▶ [Exercise objective]: Please say how many lines in the material include the string "function", and nothing else.

*** Block opens ***

(** The [parts] of a constructed content: the default, or the raw items
    validated one by one. *)
Lemma content_parts_valid `{Scalars} (content : dict) (c : MessageContent.t) :
  MessageContent.init content = Valid c ->
  (dict_lookup "parts" content = None /\ MessageContent.parts c = Some [])
  \/ (exists items ps,
         dict_lookup "parts" content = Some (PList items)
         /\ MessageContent.parts c = Some ps
         /\ Forall2 (fun v p => MessageContent.validate_parts v = Valid p)
              items ps).
Proof.
  unfold MessageContent.init. intros Hi. split_ap Hi.
  apply fmap_valid_inv in Hfield1 as (ps & Hps & ->).
  apply with_default_valid_inv in Hps as [[Hl ->] | (v & Hl & Hv)].
  - now left.
  - right. destruct v; simpl in Hv; try discriminate.
    apply each_item_valid in Hv. exists items, ps. simpl. auto.
Qed.

(** ** Elements of [parts] *)



(** ** The author's role *)

Lemma author_no_role_error (author : dict) (r : AuthorRole) (e : line_error) :
  dict_lookup "role" author = Some (PStr (role_name r)) ->
  In e (errors_of (MessageAuthor.init author)) ->
  loc e <> [Key "role"].
Proof.
  intros Hl He Hloc. unfold MessageAuthor.init in He.
  rewrite !errors_of_ap in He. cbn [errors_of app] in He.
  rewrite !in_app_iff in He.
  destruct He as [[He | He] | He].
  - rewrite (required_errors_present _ _ _ _ Hl), role_field_accepts in He.
    contradiction.
  - apply with_default_errors_head in He. unfold at_field in He.
    rewrite Hloc in He. discriminate.
  - apply required_errors_head in He. unfold at_field in He.
    rewrite Hloc in He. discriminate.
Qed.
(** A loop of registrations: it goes through when every target is in the
    graph and throws at the first one that is not. *)
Lemma registrations (targets : list string) (mk : string -> Listener) :
  forall w,
    (Forall (fun i => present i w) targets ->
     exists w',
       forEach (fun i => on i (mk i)) targets w = Returned tt w' /\
       ListenersAdded
         (fun k => flat_map
                     (fun i => if String.eqb i k then [mk i] else [])
                     targets) w w') /\
    (~ Forall (fun i => present i w) targets ->
     exists w',
       forEach (fun i => on i (mk i)) targets w = Thrown TypeError w').
Proof.
  induction targets as [|a l IH]; intros w.
  - split.
    + intros _. exists w. split; [reflexivity | apply ListenersAdded_none].
    + intros H. contradiction H. constructor.
  - rewrite forEach_cons_unfold. split.
    + intros HF. inversion HF as [|? ? Ha Hl]; subst.
      destruct (on_adds a (mk a) w Ha) as [w1 [E1 A1]]. rewrite E1.
      destruct (IH w1) as [IHok _].
      destruct IHok as [w' [E' A']].
      { eapply Forall_impl; [|exact Hl].
        intros i Hi. now apply (present_ListenersAdded _ i w w1 A1). }
      exists w'. split; [exact E'|].
      eapply ListenersAdded_then in A'; [|exact A1]. simpl.
      destruct A' as [T [K [L O]]]. repeat split; auto.
    + intros Hn.
      destruct (lookup a (graph w)) as [o|] eqn:Ho.
      * assert (Ha : present a w) by (unfold present; congruence).
        destruct (on_adds a (mk a) w Ha) as [w1 [E1 A1]]. rewrite E1.
        apply IH. intros HF. apply Hn. constructor; [exact Ha|].
        eapply Forall_impl; [|exact HF].
        intros i Hi. now apply (present_ListenersAdded _ i w w1 A1).
      * rewrite on_unfold, Ho. eauto.
Qed.

Lemma setupListeners_loop (self : string) (ds : list Dependency) :
  forall w,
    (Forall (fun i => present i w) (flat_map term_ids ds) ->
     exists w',
       forEach
         (fun dependency =>
            match dependency with
            | AnyOf l =>
                forEach
                  (fun element => on element (OnAlternative self l element)) l
            | Single d => on d (OnSingle self)
            end) ds w = Returned tt w' /\
       ListenersAdded (listenersFor self ds) w w') /\
    (~ Forall (fun i => present i w) (flat_map term_ids ds) ->
     exists w',
       forEach
         (fun dependency =>
            match dependency with
            | AnyOf l =>
                forEach
                  (fun element => on element (OnAlternative self l element)) l
            | Single d => on d (OnSingle self)
            end) ds w = Thrown TypeError w').
Proof.
  induction ds as [|d ds IH]; intros w.
  - split.
    + intros _. exists w. split; [reflexivity | apply ListenersAdded_none].
    + intros H. contradiction H. constructor.
  - rewrite forEach_cons_unfold. simpl flat_map.
    assert (Hd : (Forall (fun i => present i w) (term_ids d) ->
                  exists w1,
                    match d with
                    | AnyOf l =>
                        forEach
                          (fun element =>
                             on element (OnAlternative self l element)) l
                    | Single d0 => on d0 (OnSingle self)
                    end w = Returned tt w1 /\
                    ListenersAdded (listenersFor self [d]) w w1) /\
                 (~ Forall (fun i => present i w) (term_ids d) ->
                  exists w1,
                    match d with
                    | AnyOf l =>
                        forEach
                          (fun element =>
                             on element (OnAlternative self l element)) l
                    | Single d0 => on d0 (OnSingle self)
                    end w = Thrown TypeError w1)).
    { destruct d as [k | l].
      - destruct (registrations [k] (fun _ => OnSingle self) w) as [Ra Rb].
        simpl in Ra, Rb. unfold bind in Ra, Rb. split.
        + intros HF. destruct (Ra HF) as [w1 [E A]].
          destruct (on k (OnSingle self) w) as [[] w2 | |];
            try discriminate.
          exists w1. split; [exact E|].
          eapply ListenersAdded_ext; [|exact A].
          intros k0. unfold listenersFor. simpl. reflexivity.
        + intros HF. destruct (Rb HF) as [w1 E].
          destruct (on k (OnSingle self) w) as [[] w2 | e w2 |];
            try discriminate.
          injection E as -> <-. eauto.
      - destruct (registrations l (fun e => OnAlternative self l e) w)
          as [Ra Rb].
        split.
        + intros HF. destruct (Ra HF) as [w1 [E A]].
          exists w1. split; [exact E|].
          eapply ListenersAdded_ext; [|exact A].
          intros k0. unfold listenersFor. simpl. now rewrite app_nil_r.
        + exact Rb. }
    destruct Hd as [Hok Hfail]. split.
    + intros HF. apply Forall_app in HF as [HFd HFr].
      destruct (Hok HFd) as [w1 [E1 A1]]. rewrite E1.
      destruct (IH w1) as [IHok _].
      destruct IHok as [w' [E' A']].
      { eapply Forall_impl; [|exact HFr].
        intros i Hi. now apply (present_ListenersAdded _ i w w1 A1). }
      exists w'. split; [exact E'|].
      eapply ListenersAdded_then in A'; [|exact A1].
      eapply ListenersAdded_ext; [|exact A'].
      intros k0. unfold listenersFor. simpl. now rewrite app_nil_r.
    + intros Hn.
      destruct (Forall_dec (fun i => present i w)) with (l := term_ids d)
        as [HFd | HFd].
      { intros i. unfold present.
        destruct (lookup i (graph w)); [left | right]; congruence. }
      * destruct (Hok HFd) as [w1 [E1 A1]]. rewrite E1.
        apply IH. intros HF. apply Hn. apply Forall_app. split; [exact HFd|].
        eapply Forall_impl; [|exact HF].
        intros i Hi. now apply (present_ListenersAdded _ i w w1 A1).
      * destruct (Hfail HFd) as [w1 E1]. rewrite E1. eauto.
Qed.
(** * SummaC: NLI-based consistency scoring (model_summac.py)

    A shallow embedding of [summac/summac/model_summac.py]: the text
    chunker, the [SummaCImager] with its cache and cache file, the
    histogram of [SummaCConv] and the zero-shot aggregation of [SummaCZS].

    Modelling conventions.
    - Python [str] is [string]; a character is an [ascii], that is a code
      point below 256.
    - A numpy array of floats is a nested list of rationals [Q]; arithmetic
      is exact, and results are compared with [==] ([Qeq]).
    - A Python [dict] is an insertion-ordered association list with unique
      keys ([PyDict]); iteration order is insertion order, as in Python.
    - The NLI predictor (tokenizer, model and softmax) and the sentence
      segmenter of nltk are external: they are fields of the imager record.
      The predictor maps each (premise, hypothesis) pair to its three
      probabilities, whatever batch the pair is in.
    - A raised exception is [None] / an [exn] value.
    - The learned head of [SummaCConv] ([forward], [score]) is not part of
      this development. *)

From Stdlib Require Import List String Ascii Bool Arith Lia.
From Stdlib Require Import ZArith QArith Qminmax Lqa.
From Stdlib Require Import Permutation SetoidList SetoidPermutation Morphisms.
Import ListNotations.

Local Open Scope string_scope.
Local Open Scope list_scope.
Local Open Scope nat_scope.

(** ** Option monad for code that may raise *)

Definition obind {A B : Type} (o : option A) (k : A -> option B) : option B :=
  match o with
  | Some a => k a
  | None => None
  end.

Notation "x <- c1 ;; c2" := (obind c1 (fun x => c2))
  (at level 61, c1 at next level, right associativity).

Fixpoint mapM {A B : Type} (f : A -> option B) (l : list A) : option (list B) :=
  match l with
  | [] => Some []
  | a :: l' => b <- f a ;; bs <- mapM f l' ;; Some (b :: bs)
  end.

(** ** Python strings *)

Module PyStr.

(** [s.startswith(p)] *)
Fixpoint startswith (p s : string) : bool :=
  match p with
  | EmptyString => true
  | String a p' =>
      match s with
      | EmptyString => false
      | String b s' => Ascii.eqb a b && startswith p' s'
      end
  end.

(** [s.endswith(p)] *)
Definition endswith (p s : string) : bool :=
  startswith (string_of_list_ascii (rev (list_ascii_of_string p)))
             (string_of_list_ascii (rev (list_ascii_of_string s))).

(** [p in s] *)
Fixpoint contains (p s : string) : bool :=
  startswith p s ||
  match s with
  | EmptyString => false
  | String _ s' => contains p s'
  end.

(** [s.split(sep)] for a non-empty [sep]: scan from the left; at an
    occurrence of [sep] close the current piece and jump over the
    occurrence ([skip] counts the characters of it still to pass). *)
Fixpoint split_go (sep s : string) (skip : nat) (cur : string) : list string :=
  match s with
  | EmptyString => [cur]
  | String c s' =>
      match skip with
      | S k => split_go sep s' k cur
      | O =>
          if startswith sep s
          then cur :: split_go sep s' (String.length sep - 1) EmptyString
          else split_go sep s' 0 (cur ++ String c EmptyString)
      end
  end.

Definition split (sep s : string) : list string := split_go sep s 0 EmptyString.

(** [s.count(sep)], the number of non-overlapping occurrences *)
Definition count (sep s : string) : nat := List.length (split sep s) - 1.

(** [sep.join(parts)] *)
Fixpoint join (sep : string) (parts : list string) : string :=
  match parts with
  | [] => EmptyString
  | [x] => x
  | x :: rest => x ++ sep ++ join sep rest
  end.

(** [c.isspace()] on the code points below 256 *)
Definition is_space (c : ascii) : bool :=
  let n := nat_of_ascii c in
  ((9 <=? n) && (n <=? 13)) || ((28 <=? n) && (n <=? 32))
  || (n =? 133) || (n =? 160).

Fixpoint lstrip (s : string) : string :=
  match s with
  | EmptyString => EmptyString
  | String c s' => if is_space c then lstrip s' else s
  end.

Fixpoint rstrip (s : string) : string :=
  match s with
  | EmptyString => EmptyString
  | String c s' =>
      let r := rstrip s' in
      if is_space c && (r =? EmptyString)%string then EmptyString else String c r
  end.

(** [s.strip()] *)
Definition strip (s : string) : string := rstrip (lstrip s).

End PyStr.

(** ** Python dictionaries, in insertion order

    The order matters to [save_cache]: when two keys of the cache join to
    the same string, the later item wins. *)

Section PyDict.
Context {K V : Type}.
Variable K_dec : forall a b : K, {a = b} + {a <> b}.

Definition dict := list (K * V).

(** [d.get(k)]; [None] is the [KeyError] of [d[k]] *)
Fixpoint dict_get (k : K) (d : list (K * V)) : option V :=
  match d with
  | [] => None
  | (k', v) :: d' => if K_dec k k' then Some v else dict_get k d'
  end.

(** [k in d] *)
Definition dict_mem (k : K) (d : list (K * V)) : bool :=
  match dict_get k d with Some _ => true | None => false end.

(** [d[k] = v]: replace in place, or append a new item *)
Fixpoint dict_set (k : K) (v : V) (d : list (K * V)) : list (K * V) :=
  match d with
  | [] => [(k, v)]
  | (k', v') :: d' =>
      if K_dec k k' then (k', v) :: d' else (k', v') :: dict_set k v d'
  end.

(** [{k: v for k, v in items}] *)
Definition dict_of_items (items : list (K * V)) : list (K * V) :=
  fold_left (fun d kv => dict_set (fst kv) (snd kv) d) items [].

Definition dict_keys (d : list (K * V)) : list K := map fst d.

(** the invariant of a dictionary: no key occurs twice *)
Definition dict_wf (d : list (K * V)) : Prop := NoDup (dict_keys d).
End PyDict.

(** ** Arrays as nested lists *)

Definition plane := list (list Q).
Definition image := list plane.

(** [np.zeros((d, n, m))] *)
Definition zeros (d n m : nat) : image := repeat (repeat (repeat 0%Q m) n) d.

(** [l[n] = f(l[n])]; an index out of range (an [IndexError] in Python)
    leaves the list as it is *)
Fixpoint list_update {A : Type} (n : nat) (f : A -> A) (l : list A) : list A :=
  match l, n with
  | [], _ => []
  | x :: l', O => f x :: l'
  | x :: l', S n' => x :: list_update n' f l'
  end.

(** [image[d, i, j] = v] *)
Definition set_cell (img : image) (d i j : nat) (v : Q) : image :=
  list_update d (list_update i (list_update j (fun _ => v))) img.

(** [image[d, i, j]] *)
Definition get_cell (img : image) (d i j : nat) : option Q :=
  p <- nth_error img d ;; r <- nth_error p i ;; nth_error r j.

(** [image[:, :n, :]] *)
Definition slice_rows (n : nat) (img : image) : image := map (firstn n) img.

(** [image.shape] of a rectangular array *)
Definition shape (img : image) : nat * nat * nat :=
  (List.length img, List.length (hd [] img), List.length (hd [] (hd [] img))).

(** [img] is a rectangular [d] x [n] x [m] array *)
Definition has_shape (d n m : nat) (img : image) : Prop :=
  List.length img = d /\
  Forall (fun p => List.length p = n /\ Forall (fun r => List.length r = m) p) img.

(** ** Model table *)

(** [model_map]: name, then (model card, entailment index, contradiction
    index) *)
Definition model_map : list (string * (string * nat * nat)) :=
  [ ("snli-base", ("boychaboy/SNLI_roberta-base", 0, 2));
    ("snli-large", ("boychaboy/SNLI_roberta-large", 0, 2));
    ("mnli-base", ("microsoft/deberta-base-mnli", 2, 0));
    ("mnli", ("roberta-large-mnli", 2, 0));
    ("anli", ("ynie/roberta-large-snli_mnli_fever_anli_R1_R2_R3-nli", 0, 2));
    ("vitc-base", ("tals/albert-base-vitaminc-mnli", 0, 1));
    ("vitc", ("tals/albert-xlarge-vitaminc-mnli", 0, 1));
    ("vitc-only", ("tals/albert-xlarge-vitaminc", 0, 1)) ].

Definition card_to_name (card : string) : string :=
  let card2name := dict_of_items string_dec
                     (map (fun kv => (fst (fst (snd kv)), fst kv)) model_map) in
  match dict_get string_dec card card2name with
  | Some name => name
  | None => card
  end.

Definition name_to_card (name : string) : string :=
  match dict_get string_dec name model_map with
  | Some info => fst (fst info)
  | None => name
  end.

(** [list(set([0, 1, 2]) - set([ent_idx, con_idx]))[0]]: a set of small
    integers is listed in increasing order *)
Definition get_neutral_idx (ent_idx con_idx : nat) : nat :=
  hd 0 (filter (fun k => negb (k =? ent_idx) && negb (k =? con_idx)) [0; 1; 2]).

(** ** SummaCImager *)

Inductive gran := Paragraph | Sentence | Document | TwoSents | Mixed.

(** membership in [["paragraph", "sentence", "document", "2sents", "mixed"]] *)
Definition gran_of_string (s : string) : option gran :=
  if (s =? "paragraph")%string then Some Paragraph
  else if (s =? "sentence")%string then Some Sentence
  else if (s =? "document")%string then Some Document
  else if (s =? "2sents")%string then Some TwoSents
  else if (s =? "mixed")%string then Some Mixed
  else None.

(** the three class probabilities returned by the predictor for one pair *)
Definition probs := (Q * Q * Q)%type.

(** [batch_probs[:, idx]] for one row; the indices of [model_map] are 0, 1
    and 2 *)
Definition pick (idx : nat) (p : probs) : Q :=
  match idx with
  | 0 => fst (fst p)
  | 1 => snd (fst p)
  | _ => snd p
  end.
Definition dup_cluster (p1 p2 : string) : DuplicateCluster :=
  mkDuplicateCluster "scale ~ scale"
    [mkLocation p1 1 5; mkLocation p2 1 5]
    (Py.join Py.nl
       ["fn scale(a: u8) -> u8 {";
        "    let b = a + 1;";
        "    let c = b * 2;";
        "    c - a";
        "}"])
    (Qmake 100 100).

(** A module index in which feature [x] is referenced by two files: by a gate
    and an annotated symbol in the first, by a gate alone in the second. *)
Definition gated_modules : list (string * ModuleInfo) :=
  [("src/a.rs",
    mkModuleInfo "a" "src/a.rs" "demo"
      [mkSymbol "run" "fn" "src/a.rs" 2 4 "pub" None ["x"] 0] []
      [mkFeatureGate "x" "src/a.rs" 1 "cfg" "pub fn run() {"] 5 0 (Qmake 0 100));
   ("src/b.rs",
    mkModuleInfo "b" "src/b.rs" "demo" [] []
      [mkFeatureGate "x" "src/b.rs" 3 "cfg_attr" EmptyString;
       mkFeatureGate "y" "src/b.rs" 7 "cfg" EmptyString] 9 0 (Qmake 0 100));
   ("src/c.rs",
    mkModuleInfo "c" "src/c.rs" "demo"
      [mkSymbol "idle" "fn" "src/c.rs" 1 1 "private" None [] 0] [] [] 2 0
      (Qmake 0 100))].

(** A file with one function of 102 lines. *)
Definition long_fn_text : string :=
  Py.join Py.nl ("fn big() {" :: replicate 100 "    step();" ++ ["}"]).

(** The lines of a file with one function of 502 lines. *)
Definition huge_fn_lines : list string :=
  "fn huge() {" :: replicate 500 "    step();" ++ ["}"].

(** A file whose only line is a feature gate (no newline at its end), and a
    file that ends with a gated module declaration without a final newline. *)
Definition gate_only_text : string :=
  "#[cfg(feature = " +:+ String Patterns.dq ("serde" +:+ String Patterns.dq ")]").
(** * video-library: VideoDecoder and VideoEncoder

    A shallow embedding of [src/video-decoder.cpp] and
    [src/video-encoder.cpp].  The two classes drive FFmpeg (libavformat,
    libavcodec, libswscale, libavutil); the library is an external
    collaborator, so every library call is modelled by what the classes can
    observe of it: its return code, the handle it yields, the resource it
    acquires or releases, and the calls issued to the muxer.  The classes
    themselves are translated statement by statement. *)

From Stdlib Require Import ZArith List String Bool Lia Arith.
Import ListNotations.
Open Scope string_scope.
Open Scope list_scope.
Open Scope Z_scope.

(** ** libavutil: error codes, rationals and rescaling *)

Module Av.

Definition INT_MAX : Z := 2147483647.
Definition INT32_MAX : Z := 2147483647.
Definition INT64_MAX : Z := 9223372036854775807.
Definition INT64_MIN : Z := -9223372036854775808.

(** [int64_t] wrap-around: the value of an out-of-range result after the
    conversion to the signed 64-bit type. *)
Definition wrap64 (x : Z) : Z := (x + 2 ^ 63) mod 2 ^ 64 - 2 ^ 63.

Definition EAGAIN : Z := 11.
Definition AVERROR (e : Z) : Z := - e.
(** [FFERRTAG('E','O','F',' ')] *)
Definition AVERROR_EOF : Z := -541478725.

Definition AV_TIME_BASE : Z := 1000000.

Definition AVMEDIA_TYPE_VIDEO : Z := 0.
Definition AV_PIX_FMT_YUV420P : Z := 0.
Definition AV_PIX_FMT_RGB24 : Z := 2.

Record AVRational := mkRational { num : Z; den : Z }.

Definition AV_TIME_BASE_Q : AVRational := mkRational 1 AV_TIME_BASE.

(** Modelled from the spec: the exact rational rescaling helper
    ([av_rescale_q] of libavutil) is not part of src/.  It is written out
    after libavutil's integer algorithm for the rounding mode
    [av_rescale_q] uses (nearest, halves away from zero): no floating-point
    step, [INT64_MIN] on an invalid denominator or on overflow.  The
    operands of every division below are non-negative, where C's
    truncating division and [Z.div] agree. *)
Definition rescale_nonneg (a b c : Z) : Z :=
  let r := c / 2 in
  if (b <=? INT_MAX) && (c <=? INT_MAX) then
    if a <=? INT_MAX then (a * b + r) / c
    else
      let ad := a / c in
      let a2 := (a mod c * b + r) / c in
      if (INT32_MAX <=? ad) && negb (b =? 0) && ((INT64_MAX - a2) / b <? ad)
      then INT64_MIN
      else ad * b + a2
  else
    (* 128-bit multiplication followed by long division *)
    let t1 := (a * b + r) / c in
    if INT64_MAX <? t1 then INT64_MIN else t1.

Definition av_rescale_rnd (a b c : Z) : Z :=
  if (c <=? 0) || (b <? 0) then INT64_MIN
  else if a <? 0
       then wrap64 (- rescale_nonneg (- Z.max a (- INT64_MAX)) b c)
       else rescale_nonneg a b c.

Definition av_rescale_q (a : Z) (bq cq : AVRational) : Z :=
  let b := num bq * den cq in
  let c := num cq * den bq in
  av_rescale_rnd a b c.

(** The mathematical value [av_rescale_rnd] computes on non-negative
    input: [a * b / c] rounded to the nearest integer, halves upwards. *)
Definition round_div (a b c : Z) : Z := (a * b + c / 2) / c.

End Av.

Import Av.

(** Outcome of a call that can throw [std::runtime_error(msg)]. *)
Inductive Outcome (A : Type) : Type :=
| Ok (a : A)
| Throw (msg : string).
Arguments Ok {A} a.
Arguments Throw {A} msg.
Lemma fetch_node_in_step (g p : string) (svs : PassiveSvs) (item : string * Z) :
  sat (in_step g p) (fetch_node svs item).
Proof.
  destruct item as [node_id seq]. apply sat_bind; [apply _ | |].
  - intros h. rewrite enter_node_eq. cbn zeta.
    destruct (states_on_disk h !! _); [|by apply in_step_same_table].
    case_bool_decide; by apply in_step_same_table.
  - intros [pkts|]; [|apply sat_ret; apply _].
    apply sat_for; [apply _|]. intros pkt.
    apply sat_bind; [apply _ | apply on_packet_in_step |].
    intros [segs|]; [|apply sat_ret; apply _]. intros h.
    destruct (for_segments_run segs h) as (_ & Hs & Ht).
    apply in_step_same_table; [done|]. by rewrite Ht, progress_log_put.
Qed.




(** *** The progress never regresses *)

Definition never_regresses (g p : string) (h : Handle) (tr : list Event) (h' : Handle)
    : Prop :=
  follows g p h tr h' ∧ Sorted Z.le (fetched_of h g p :: history g p tr).

Lemma Sorted_le_app (a b : Z) (l1 l2 : list Z) :
  Sorted Z.le (a :: l1) → default a (last l1) = b → Sorted Z.le (b :: l2) →
  Sorted Z.le (a :: l1 ++ l2).
Proof.
  revert a. induction l1 as [|x l1 IH]; intros a H1 Hb H2.
  - cbn in *. by subst.
  - apply Sorted_inv in H1 as [H1 Hhd]. apply HdRel_inv in Hhd.
    cbn [List.app]. constructor; [|by constructor].
    apply IH; [done| |done]. rewrite last_cons in Hb. by destruct (last l1).
Qed.

Lemma Sorted_le_prefix_seqZ (m n : Z) (l : list Z) :
  l `prefix_of` seqZ (m + 1) n → Sorted Z.le (m :: l).
Proof.
  revert m n. induction l as [|x l IH]; intros m n [k Hk].
  - repeat constructor.
  - destruct (decide (0 < n)%Z) as [Hn|Hn]; [|by rewrite seqZ_nil in Hk by lia].
    rewrite seqZ_cons in Hk by done. injection Hk as <- Hk.
    constructor; [|constructor; lia].
    apply (IH _ (Z.pred n)). exists k. by rewrite <- Hk.
Qed.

*** Block closes ***

▶ [Output]: 2